Disability itself is seen as an umbrella term with a focus on three dimensions:

  • Impairment in a person’s body structure or function, or mental functioning; examples of impairments include loss of a limb, loss of vision, or memory loss.
  • Activity limitation, such as difficulty seeing, hearing, walking, or problem-solving.
  • Participation restrictions in regular daily activities, such as working, engaging in social and recreational activities, and obtaining health care and preventive services.

The ICF includes the following in the categories of activities and participation:

  • learning and applying knowledge;
  • managing tasks and demands;
  • mobility (moving and maintaining body positions, handling and moving objects, moving around in the environment, moving around using transportation);
  • managing self-care tasks;
  • managing domestic life;
  • establishing and managing interpersonal relationships and interactions;
  • engaging in major life areas (education, employment, managing money or finances); and
  • engaging in community, social, and civic life.
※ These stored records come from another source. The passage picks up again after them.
(** [clearChat]. *)
Definition clearChat : Handler unit := setMessages (fun _ => []).

(** The [disabled] attribute of the send button; the text field has no
    [disabled] attribute. *)
Definition sendButton_disabled (st : AppState) : bool :=
  negb (truthy (trim (input st))) || isLoading st.

Definition textField_disabled (st : AppState) : bool := false.

(** ** The event loop *)

(** What exists besides the store: the requests whose promise has not
    settled yet, oldest first, and the exceptions that left a handler
    uncaught. *)
Record World := {
  ui : AppState;
  inflight : list GenerateContentParameters;
  uncaught : list Failure
}.

Definition initialWorld : World :=
  {| ui := initialState; inflight := []; uncaught := [] |}.

Inductive Event :=
  | Change (value : jsstring)
  | KeyDown (key : jsstring) (clk : Clock)
  | ClickSend (clk : Clock)
  | ClickClear
  | Settle (settled : Settled) (clk : Clock).

(** A call of [handleSend] from the handlers of the latest render. *)
Definition callHandleSend (w : World) (clk : Clock) : World :=
  match handleSend (ui w) clk (ui w) with
  | (Normal (Some request), st) =>
      {| ui := st; inflight := inflight w ++ [request]; uncaught := uncaught w |}
  | (Normal None, st) =>
      {| ui := st; inflight := inflight w; uncaught := uncaught w |}
  | (Throw e, st) =>
      {| ui := st; inflight := inflight w; uncaught := uncaught w ++ [e] |}
  end.

(** One event.  [Change] is [onChange={(e) => setInput(e.target.value)}];
    [KeyDown] is [onKeyDown={(e) => e.key === 'Enter' && handleSend()}];
    a click on the send button reaches [handleSend] unless the button is
    disabled; [Settle] resumes the oldest suspended [handleSend] and is not
    possible when none is suspended. *)
Definition step (w : World) (ev : Event) : option World :=
  match ev with
  | Change value =>
      Some {| ui := snd (setInput value (ui w));
              inflight := inflight w; uncaught := uncaught w |}
  | KeyDown key clk =>
      if JS.eqb key (utf16 "Enter") then Some (callHandleSend w clk) else Some w
  | ClickSend clk =>
      if sendButton_disabled (ui w) then Some w else Some (callHandleSend w clk)
  | ClickClear =>
      Some {| ui := snd (clearChat (ui w));
              inflight := inflight w; uncaught := uncaught w |}
  | Settle settled clk =>
      match inflight w with
      | [] => None
      | _ :: rest =>
          match handleSend_resume settled clk (ui w) with
          | (Normal _, st) =>
              Some {| ui := st; inflight := rest; uncaught := uncaught w |}
          | (Throw e, st) =>
              Some {| ui := st; inflight := rest; uncaught := uncaught w ++ [e] |}
          end
      end
  end.

Fixpoint run (w : World) (evs : list Event) : option World :=
  match evs with
  | [] => Some w
  | ev :: rest =>
      match step w ev with
      | Some w1 => run w1 rest
      | None => None
      end
  end.

(** No request is awaited and none is announced by [isLoading]. *)
Definition idle (w : World) : Prop :=
  isLoading (ui w) = false /\ inflight w = [].

(** One complete exchange: the user types [draft] and presses Enter, and
    the request then settles with [outcome]. *)
Record Exchange := {
  draft : jsstring;
  sentAt : Clock;
  outcome : Settled;
  settledAt : Clock
}.

Definition exchange_events (x : Exchange) : list Event :=
  [Change (draft x); KeyDown (utf16 "Enter") (sentAt x);
   Settle (outcome x) (settledAt x)].

(** The message [handleSend] creates for the draft. *)
Definition userMessageOf (v : jsstring) (clk : Clock) : Message :=
  {| id := toString (now clk); role := user; text := v; timestamp := date clk |}.

(** The message [handleSend] appends when the request has settled. *)
Definition replyMessageOf (s : Settled) (clk : Clock) : Message :=
  {| id := toString (now clk + 1);
     role := model;
     text := match s with
             | Fulfilled t => or_else t fallbackText
             | Rejected _ => errorText
             end;
     timestamp := date clk |}.

Definition exchange_messages (x : Exchange) : list Message :=
  [userMessageOf (draft x) (sentAt x); replyMessageOf (outcome x) (settledAt x)].

(** A send attempt: Enter in the text field or a click on the send button. *)
Definition sendAttempt (clk : Clock) (ev : Event) : Prop :=
  ev = KeyDown (utf16 "Enter") clk \/ ev = ClickSend clk.

(** Every reachable world is of one of two kinds: idle, or loading with
    exactly one request in flight. *)
Definition consistent (w : World) : Prop :=
  idle w \/ (isLoading (ui w) = true /\ exists r, inflight w = [r]).

(** ** Sample data for the scenarios *)

Definition clockA : Clock := {| now := 1700000000000; date := 1700000000000 |}.

Definition clockB : Clock := {| now := 1700000001500; date := 1700000001501 |}.

Definition helloExchange : Exchange :=
  {| draft := utf16 "hello"; sentAt := clockA;
     outcome := Fulfilled (Some (utf16 "hi there")); settledAt := clockB |}.

Definition failedExchange : Exchange :=
  {| draft := utf16 "test"; sentAt := clockA;
     outcome := Rejected NetworkError; settledAt := clockB |}.

Definition noTextExchange : Exchange :=
  {| draft := utf16 "test"; sentAt := clockA;
     outcome := Fulfilled None; settledAt := clockB |}.

(** The world while the request for "hello" is awaited. *)
Definition helloPending : World :=
  {| ui := {| messages := [userMessageOf (utf16 "hello") clockA];
              input := [];
              isLoading := true |};
     inflight :=
       [{| request_model := modelName;
           contents := [{| content_role := user;
                           parts := [{| part_text := utf16 "hello" |}] |}];
           config := {| systemInstruction := systemInstructionText |} |}];
     uncaught := [] |}.

(** The world after the "hello" exchange, with a new draft typed. *)
Definition followUpWorld : World :=
  {| ui := {| messages := exchange_messages helloExchange;
              input := utf16 "and you?";
              isLoading := false |};
     inflight := [];
     uncaught := [] |}.

Definition followUpRequest : GenerateContentParameters :=
  {| request_model := modelName;
     contents :=
       [{| content_role := user; parts := [{| part_text := utf16 "hello" |}] |};
        {| content_role := model; parts := [{| part_text := utf16 "hi there" |}] |};
        {| content_role := user; parts := [{| part_text := utf16 "and you?" |}] |}];
     config := {| systemInstruction := systemInstructionText |} |}.

Definition followUpPending : World :=
  {| ui := {| messages :=
                exchange_messages helloExchange ++
                [userMessageOf (utf16 "and you?") clockB];
              input := [];
              isLoading := true |};
     inflight := [followUpRequest];
     uncaught := [] |}.

(** ** What [App] renders *)

Inductive Icon := UserIcon | BotIcon.

(** One element of [messages.map(...)]: its [key], the class string and
    the icon the role selects, the source given to [Markdown], and the
    [Date] that is formatted for display. *)
Record Bubble := {
  bubble_key : jsstring;
  bubble_rowClass : jsstring;
  bubble_avatarClass : jsstring;
  bubble_icon : Icon;
  bubble_bodyClass : jsstring;
  bubble_markdown : jsstring;
  bubble_timeClass : jsstring;
  bubble_time : N
}.

Definition renderMessage (message : Message) : Bubble :=
  {| bubble_key := id message;
     bubble_rowClass :=
       match role message with
       | user => utf16 "mr-auto flex-row-reverse"
       | model => utf16 "ml-auto"
       end;
     bubble_avatarClass :=
       match role message with
       | user => utf16 "bg-indigo-500"
       | model => utf16 "bg-emerald-500"
       end;
     bubble_icon :=
       match role message with user => UserIcon | model => BotIcon end;
     bubble_bodyClass :=
       match role message with
       | user => utf16 "bg-indigo-600 text-white rounded-tr-none"
       | model =>
           utf16 "bg-white text-[#1A1A1A] border border-black/5 rounded-tl-none"
       end;
     bubble_markdown := text message;
     bubble_timeClass :=
       match role message with
       | user => utf16 "text-right"
       | model => utf16 "text-left"
       end;
     bubble_time := timestamp message |}.

(** The chat area: the welcome panel when [messages.length === 0],
    otherwise the bubbles followed by the loading indicator when
    [isLoading]. *)
Inductive Main :=
  | Welcome
  | Chat (bubbles : list Bubble) (loadingIndicator : bool).

(** The parts of the rendered tree that depend on the state. *)
Record View := {
  main : Main;
  field_value : jsstring;
  send_disabled : bool;
  send_class : jsstring
}.

Definition sendActiveClass : jsstring :=
  utf16 "bg-emerald-500 text-white shadow-lg shadow-emerald-500/20 hover:scale-105 active:scale-95".

Definition sendInactiveClass : jsstring :=
  utf16 "bg-black/10 text-black/20 cursor-not-allowed".

Definition render (st : AppState) : View :=
  {| main :=
       if Nat.eqb (length (messages st)) 0 then Welcome
       else Chat (map renderMessage (messages st)) (isLoading st);
     field_value := input st;
     send_disabled := negb (truthy (trim (input st))) || isLoading st;
     send_class :=
       if truthy (trim (input st)) && negb (isLoading st)
       then sendActiveClass else sendInactiveClass |}.

(** Whether the loading indicator is on screen. *)
Definition showsLoading (v : View) : bool :=
  match main v with
  | Welcome => false
  | Chat _ loadingIndicator => loadingIndicator
  end.

(** ** Predicates on conversations and event sequences *)

Definition Role_eqb (a b : Role) : bool :=
  match a, b with
  | user, user | model, model => true
  | _, _ => false
  end.

(** No two neighbours have the same role. *)
Fixpoint alternating (rs : list Role) : bool :=
  match rs with
  | a :: (b :: _) as rest => negb (Role_eqb a b) && alternating rest
  | _ => true
  end.

(** The role of the last element, if there is one. *)
Definition lastRole (rs : list Role) : option Role :=
  last (map Some rs) None.

(** A user message has a text that is not blank, a model message a text
    that is not empty. *)
Definition hasContent (m : Message) : Prop :=
  match role m with
  | user => blank (text m) = false
  | model => text m <> []
  end.

Definition isClear (ev : Event) : bool :=
  match ev with ClickClear => true | _ => false end.

(** Events that neither type nor send: a click on the trash button or the
    settling of the request. *)
Definition keepsDraft (ev : Event) : bool :=
  match ev with
  | ClickClear | Settle _ _ => true
  | _ => false
  end.


(** Roles alternate, and the last message, if any, is the user's while a
    request is pending and the model's otherwise. *)
Definition turnTaking (st : AppState) : Prop :=
  alternating (map role (messages st)) = true /\
  (messages st = [] \/
   lastRole (map role (messages st)) =
     Some (if isLoading st then user else model)).


(** * Properties *)

(** ** Strings *)

Example utf16_hello : utf16 "hello" = [104; 101; 108; 108; 111].
Proof. reflexivity. Qed.

Example utf16_arabic : utf16 "أنت" = [1571; 1606; 1578].
Proof. reflexivity. Qed.

Example toString_clock : toString 1700000000000 = utf16 "1700000000000".
Proof. reflexivity. Qed.

Example toString_zero : toString 0 = utf16 "0".
Proof. reflexivity. Qed.

Example trim_both_ends : trim (utf16 "  hi there  ") = utf16 "hi there".
Proof. reflexivity. Qed.

Example trim_tab_newline : trim [9; 10; 160; 12288] = [].
Proof. reflexivity. Qed.

Lemma eqb_eq (a b : jsstring) : JS.eqb a b = true <-> a = b.
Proof.
  unfold JS.eqb. destruct (list_eq_dec N.eq_dec a b); split; congruence.
Qed.

Lemma blank_app (s t : jsstring) : blank (s ++ t) = blank s && blank t.
Proof. unfold blank. apply forallb_app. Qed.

Lemma blank_rev (s : jsstring) : blank (rev s) = blank s.
Proof.
  induction s as [|c r IH]; simpl; [reflexivity|].
  rewrite blank_app, IH. simpl. rewrite andb_true_r. apply andb_comm.
Qed.

Lemma trimStart_nil_iff (s : jsstring) : trimStart s = [] <-> blank s = true.
Proof.
  induction s as [|c r IH]; simpl.
  - split; reflexivity.
  - destruct (isWhiteSpace c); simpl; [exact IH|].
    split; discriminate.
Qed.

(** What [trimStart] leaves is blank only if nothing is left. *)
Lemma blank_trimStart (s : jsstring) : blank (trimStart s) = blank s.
Proof.
  induction s as [|c r IH]; simpl; [reflexivity|].
  destruct (isWhiteSpace c) eqn:E; simpl; [exact IH|].
  rewrite E. reflexivity.
Qed.

Lemma rev_nil_iff {A} (l : list A) : rev l = [] <-> l = [].
Proof.
  split; intros H; [|subst; reflexivity].
  rewrite <- (rev_involutive l), H. reflexivity.
Qed.

Lemma trim_nil_iff (s : jsstring) : trim s = [] <-> blank s = true.
Proof.
  unfold trim, trimEnd.
  split; intros H.
  - apply rev_nil_iff, trimStart_nil_iff in H.
    rewrite blank_rev, blank_trimStart in H. exact H.
  - apply rev_nil_iff, trimStart_nil_iff.
    rewrite blank_rev, blank_trimStart. exact H.
Qed.

(** [!s.trim()] holds exactly for the blank strings. *)
Lemma not_trim_blank (s : jsstring) : negb (truthy (trim s)) = blank s.
Proof.
  destruct (blank s) eqn:E.
  - apply trim_nil_iff in E. rewrite E. reflexivity.
  - destruct (trim s) eqn:T; [|reflexivity].
    apply trim_nil_iff in T. congruence.
Qed.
As well as understanding society's attitudes towards disability, the ICF recognizes the complexity and intertwining of variables, such as environment, level and types of support, availability and use of assistive technology, availability and accessibility of services, and policy.


References

Scotch, R. (2001). American disability policy in the twentieth century. In P. K. Longmore, & L. Umansky, (2001). In The new disability history: American perspectives. (375–392). NYU Press: New York, NY.